Some of your customers will prefer to shop on marketplaces, while others prefer to make their purchase directly on a retailer’s own website. Others want to see product suggestions organically as they browse social media. Making sure that your ecommerce sales channel strategy can meet the individual needs of each customer is the best way to maintain the visibility of your brand and products in a saturated market. Do that, and continued growth will follow.
The Advantages of Multichannel Selling
As consumer habits shift, ecommerce retailers need to adapt. Multichannel selling enables you to meet consumer demands for convenience and a seamless shopping experience, no matter which platform they use.
Multichannel selling helps you move your business towards Total Commerce — where retailers make commerce effortless for the customer no matter where they choose to shop. As well as helping you to connect with existing customers, implementing sales across more innovative channels like new marketplaces and social platforms can help you connect with a whole new audience.
Each retailer will find the key blend of sales channels that work best for them. It’s important to remain agile, be open to experimentation and seize the opportunity to explore the potential of new sales channels as they’re launched.
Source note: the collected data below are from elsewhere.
(** The ascending scan visits exactly the set bits, in increasing order. *)
Lemma bits_asc_gen fuel x :
  0 <= x < 2 ^ 64 -> (fuel <= 64)%nat ->
  (forall j, 0 <= j < 64 - Z.of_nat fuel -> Z.testbit x j = false) ->
  StronglySorted Z.lt (bits_asc fuel x) /\
  forall j, j ∈ bits_asc fuel x <-> 0 <= j /\ Z.testbit x j = true.
Proof.
  revert x; induction fuel as [|fuel IH]; intros x Hx Hf Hlow; simpl.
  - split; [constructor|]. intros j. split; [intros H; inv H|]. intros [Hj Hb].
    destruct (Z.lt_ge_cases j 64).
    + rewrite Hlow in Hb by lia. done.
    + rewrite Z.bits_above_log2 in Hb; [done | lia |].
      destruct (decide (x = 0)) as [->|]; [simpl; lia|].
      apply Z.log2_lt_pow2; [lia|]. eapply Z.lt_le_trans; [apply Hx|].
      apply Z.pow_le_mono_r; lia.
  - case_if; subst.
    { split; [constructor|]. intros j. rewrite Z.bits_0. set_solver. }
    destruct (trailing_zeros_spec x ltac:(lia)) as (H0 & Hk & Hmin).
    assert (64 - Z.of_nat (S fuel) <= trailing_zeros x) as Hkl.
    { destruct (Z.le_gt_cases (64 - Z.of_nat (S fuel)) (trailing_zeros x)); [done|].
      rewrite Hlow in Hk; [done|lia]. }
    destruct (IH (Z.land x (x - 1))) as [Hs Hm].
    { by apply land_range. }
    { lia. }
    { intros j Hj. rewrite land_pred_bits by lia.
      destruct (j =? trailing_zeros x) eqn:Ej; simpl; [by rewrite andb_false_r|].
      rewrite andb_true_r. zbool. destruct (Z.lt_ge_cases j (trailing_zeros x)); [apply Hmin; lia|].
      lia. }
    assert (forall j, j ∈ bits_asc fuel (Z.land x (x - 1)) <->
      0 <= j /\ Z.testbit x j = true /\ j <> trailing_zeros x) as Hm'.
    { intros j. rewrite Hm. split.
      - intros [Hj Hb]. rewrite land_pred_bits in Hb by lia. zbool. done.
      - intros (Hj & Hb & Hne). split; [done|]. rewrite land_pred_bits, Hb by lia. simpl.
        apply negb_true_iff. by apply Z.eqb_neq. }
    split.
    + constructor; [done|]. apply Forall_forall. intros j Hj%Hm'.
      destruct (Z.lt_trichotomy j (trailing_zeros x)) as [Hlt|[|]]; [|lia|lia].
      destruct Hj as (? & Hb & _). rewrite Hmin in Hb by lia. done.
    + intros j. rewrite elem_of_cons, Hm'. split.
      * intros [->|(? & ? & ?)]; done.
      * intros [Hj Hb]. destruct (decide (j = trailing_zeros x)); auto.
Qed.

Lemma bits_asc_spec x : 0 <= x < 2 ^ 64 ->
  StronglySorted Z.lt (bits_asc 64 x) /\
  forall j, j ∈ bits_asc 64 x <-> 0 <= j /\ Z.testbit x j = true.
Proof. intros Hx. apply bits_asc_gen; [done | lia | simpl; lia]. Qed.

Lemma not64_bit b j : 0 <= b < 64 -> 0 <= j ->
  Z.testbit (not64 (Z.shiftl 1 b)) j = (j <? 64) && negb (j =? b).
Proof.
  intros Hb Hj. unfold not64. rewrite Z.lxor_spec, Z.shiftl_1_l.
  change U64_MAX with (Z.ones 64).
  destruct (Z.ltb_spec j 64).
  - rewrite Z.ones_spec_low by lia. destruct (Z.eqb_spec j b); subst.
    + rewrite Z.pow2_bits_true by lia. done.
    + rewrite Z.pow2_bits_false by lia. done.
  - rewrite Z.ones_spec_high by lia. rewrite Z.pow2_bits_false by lia. done.
Qed.

(** [x & !(1 << b)] clears bit [b]; [x | (1 << b)] sets it. *)
Lemma land_not64_bit x b j : 0 <= x < 2 ^ 64 -> 0 <= b < 64 -> 0 <= j ->
  Z.testbit (Z.land x (not64 (Z.shiftl 1 b))) j = Z.testbit x j && negb (j =? b).
Proof.
  intros Hx Hb Hj. rewrite Z.land_spec, not64_bit by lia.
  destruct (Z.ltb_spec j 64); simpl; [done|]. by rewrite testbit_high by lia.
Qed.

Lemma lor_bit x b j : 0 <= b -> 0 <= j ->
  Z.testbit (Z.lor x (Z.shiftl 1 b)) j = Z.testbit x j || (j =? b).
Proof.
  intros Hb Hj. rewrite Z.lor_spec, Z.shiftl_1_l. f_equal.
  destruct (Z.eqb_spec j b); subst; [by apply Z.pow2_bits_true | by apply Z.pow2_bits_false; lia].
Qed.

Lemma lor_range x b : 0 <= x < 2 ^ 64 -> 0 <= b < 64 -> 0 <= Z.lor x (Z.shiftl 1 b) < 2 ^ 64.
Proof.
  intros Hx Hb. assert (0 <= Z.lor x (Z.shiftl 1 b)) as H0.
  { apply Z.lor_nonneg. split; [lia|]. rewrite Z.shiftl_1_l. pose proof (Z.pow_pos_nonneg 2 b); lia. }
  split; [done|]. apply pow2_of_bits; [lia | done |]. intros j Hj.
  rewrite lor_bit by lia. rewrite testbit_high by lia. simpl. apply Z.eqb_neq. lia.
Qed.

Lemma top_bit x : 0 < x < 2 ^ 64 -> 63 - leading_zeros x = Z.log2 x /\ 0 <= Z.log2 x < 64.
Proof.
  intros Hx. unfold leading_zeros. case_if; [lia|].
  pose proof (Z.log2_nonneg x).
  assert (Z.log2 x < 64) by (apply Z.log2_lt_pow2; lia). lia.
Qed.

(** The descending scan visits exactly the set bits, in decreasing order. *)
Lemma bits_desc_gen fuel x :
  0 <= x < 2 ^ Z.of_nat fuel -> (fuel <= 64)%nat ->
  StronglySorted Z.gt (bits_desc fuel x) /\
  forall j, j ∈ bits_desc fuel x <-> 0 <= j /\ Z.testbit x j = true.
Proof.
  revert x; induction fuel as [|fuel IH]; intros x Hx Hf; simpl bits_desc.
  { assert (x = 0) as -> by (simpl in Hx; lia).
    split; [constructor|]. intros j. rewrite Z.bits_0. set_solver. }
  case_if; subst.
  { split; [constructor|]. intros j. rewrite Z.bits_0. set_solver. }
  assert (0 < x < 2 ^ 64) as Hx64.
  { split; [lia|]. eapply Z.lt_le_trans; [apply Hx|]. apply Z.pow_le_mono_r; lia. }
  destruct (top_bit x Hx64) as [-> Hb]. set (b := Z.log2 x) in *.
  assert (forall j, 0 <= j -> Z.testbit (Z.land x (not64 (Z.shiftl 1 b))) j =
    Z.testbit x j && negb (j =? b)) as Hcl by (intros; apply land_not64_bit; lia).
  destruct (IH (Z.land x (not64 (Z.shiftl 1 b)))) as [Hs Hm].
  { pose proof (land_range x (not64 (Z.shiftl 1 b)) ltac:(lia)). split; [lia|].
    apply pow2_of_bits; [lia | lia |]. intros j Hj. rewrite Hcl by lia.
    assert (b < Z.of_nat (S fuel)) by (unfold b; apply Z.log2_lt_pow2; lia).
    destruct (Z.eqb_spec j b); [by rewrite andb_false_r|].
    rewrite Z.bits_above_log2; [done | lia | unfold b in *; lia]. }
  { lia. }
  assert (forall j, j ∈ bits_desc fuel (Z.land x (not64 (Z.shiftl 1 b))) <->
    0 <= j /\ Z.testbit x j = true /\ j <> b) as Hm'.
  { intros j. rewrite Hm. split.
    - intros [Hj Hbt]. rewrite Hcl in Hbt by done. zbool. done.
    - intros (Hj & Hbt & Hne). split; [done|]. rewrite Hcl, Hbt by done. simpl.
      apply negb_true_iff. by apply Z.eqb_neq. }
  split.
  - constructor; [done|]. apply Forall_forall. intros j Hj%Hm'. destruct Hj as (? & Hbt & ?).
    destruct (Z.lt_ge_cases b j); [|lia].
    rewrite Z.bits_above_log2 in Hbt; [done | lia | done].
  - intros j. rewrite elem_of_cons, Hm'. split.
    + intros [->|(? & ? & ?)]; [|done]. split; [lia|]. apply Z.bit_log2; lia.
    + intros [Hj Hbt]. destruct (decide (j = b)); auto.
Qed.

Lemma bits_desc_spec x : 0 <= x < 2 ^ 64 ->
  StronglySorted Z.gt (bits_desc 64 x) /\
  forall j, j ∈ bits_desc 64 x <-> 0 <= j /\ Z.testbit x j = true.
Proof. intros Hx. apply bits_desc_gen; [done | lia]. Qed.

(** ** What the index represents *)
Module LevelIndexFacts.
Import LevelIndex.

(** Bit [i] of the occupancy bitmap as a test bit. *)
Definition word (ix : LevelIndex) (w : nat) : Z := default 0 (l0 ix !! w).
Definition summary (ix : LevelIndex) : Z := default 0 (l1 ix !! 0%nat).

Definition occupied (o : option Level) : Z := match o with Some _ => 1 | None => 0 end.

(** The index represents the finite map [m] from prices to stored levels. *)
Record index_ok (ix : LevelIndex) (m : gmap Z Level) : Prop := {
  ok_len0 : length (l0 ix) = 16%nat;
  ok_len1 : length (l1 ix) = 1%nat;
  ok_word : forall w, 0 <= word ix w < 2 ^ 64;
  ok_base : is_u64 (base ix);
  ok_unset : base ix = U64_MAX -> levels ix = [] /\ overflow ix = ∅;
  ok_set : base ix <> U64_MAX -> length (levels ix) = 1024%nat;
  ok_entry : forall p, m !! p = entry_at ix p;
  ok_price : forall p, is_Some (m !! p) -> is_u64 p;
  ok_in : forall i lv, levels ix !! i = Some (Some lv) -> base ix + Z.of_nat i <= U64_MAX;
  ok_out : forall p, is_Some (overflow ix !! p) -> idx ix p = None;
  ok_bit : forall i, (i < 1024)%nat -> bit ix i = true <-> is_Some (mjoin (levels ix !! i));
  ok_sum : 0 <= summary ix /\ forall w, 0 <= w ->
    Z.testbit (summary ix) w = true <-> (w < 16 /\ word ix (Z.to_nat w) <> 0);
  ok_count : in_window ix = sumZ occupied (levels ix)
}.

Lemma bit_testbit ix i : bit ix i = Z.testbit (word ix (i / 64)) (Z.of_nat (i mod 64)).
Proof.
  unfold bit, word. rewrite Z.testbit_odd, Z.land_comm.
  change 1 with (Z.ones 1) at 1. rewrite Z.land_comm, Z.land_ones by lia.
  rewrite Zodd_mod. change (2 ^ 1) with 2.
  generalize (Z.shiftr (default 0 (l0 ix !! (i / 64)%nat)) (Z.of_nat (i mod 64)) mod 2).
  intros z. unfold Zeq_bool. destruct (Z.eqb_spec z 1) as [->|]; [done|].
  destruct (Z.compare_spec z 1); done.
Qed.

Lemma index_ok_new : index_ok new ∅.
Proof.
  assert (forall w, word new w = 0) as Hw.
  { intros w. unfold word. change (l0 new) with (replicate 16 0). destruct (replicate 16 0 !! w) eqn:E; [|done].
    apply lookup_replicate in E as [-> _]. done. }
  split; try done.
  - intros w. by rewrite Hw.
  - intros p. rewrite lookup_empty. done.
  - intros i Hi. rewrite bit_testbit, Hw, Z.bits_0. split; [done|]. simpl. by intros [? ?].
  - split; [done|]. intros w Hw'. change (summary new) with 0. rewrite Z.bits_0, Hw. naive_solver.
Qed.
Integrating a growth mindset into your sales strategy is one of the best ways to not only maintain but improve your success.
You’re probably already using some of the most popular sales channels, but it’s always worth keeping your eye on what else is out there. As consumer preferences change and new channels are launched, you may decide the time is right to add other sales channels to your business strategy. Let’s take a brief look at each of these sales channels:
- Direct to Consumer (DTC)
- Social Commerce
- Buy on Google
- Business to Business (B2B)
Direct to Consumer
Direct to Consumer (DTC) gives you complete control over the selling process and will often form the cornerstone of your selling strategy. DTC channels allow you to fully control the customer journey and experience.
Customers may find your brand or products on a marketplace and then move to your own website or app to complete their experience. Showcasing your brand identity and other products through your own site allows you to offer a carefully curated customer experience that can’t be achieved through third-party selling sites.
A disadvantage of DTC channels is that it can be harder to reach new customers or branch out to market your product in other locations when you rely only on this strategy. So, while ecommerce sites should always include an element of DTC sales, it’s always most effective when combined with other channels like marketplaces and social commerce.
Marketplaces like eBay and Amazon are often the first place customers start looking for a specific product — with, according to Linnworks research, 90% of customers use this technique to gain a good oversight of what’s available before they make a purchase.
Marketplaces allow you to reach a far wider audience than is possible through your DTC channels alone. But, as we touched on above, you can’t control the customer experience or journey as tightly as is possible with DTC sales. This means a poor interaction with a marketplace (which you have no control over) can have the potential to negatively affect a customer’s perception of your brand.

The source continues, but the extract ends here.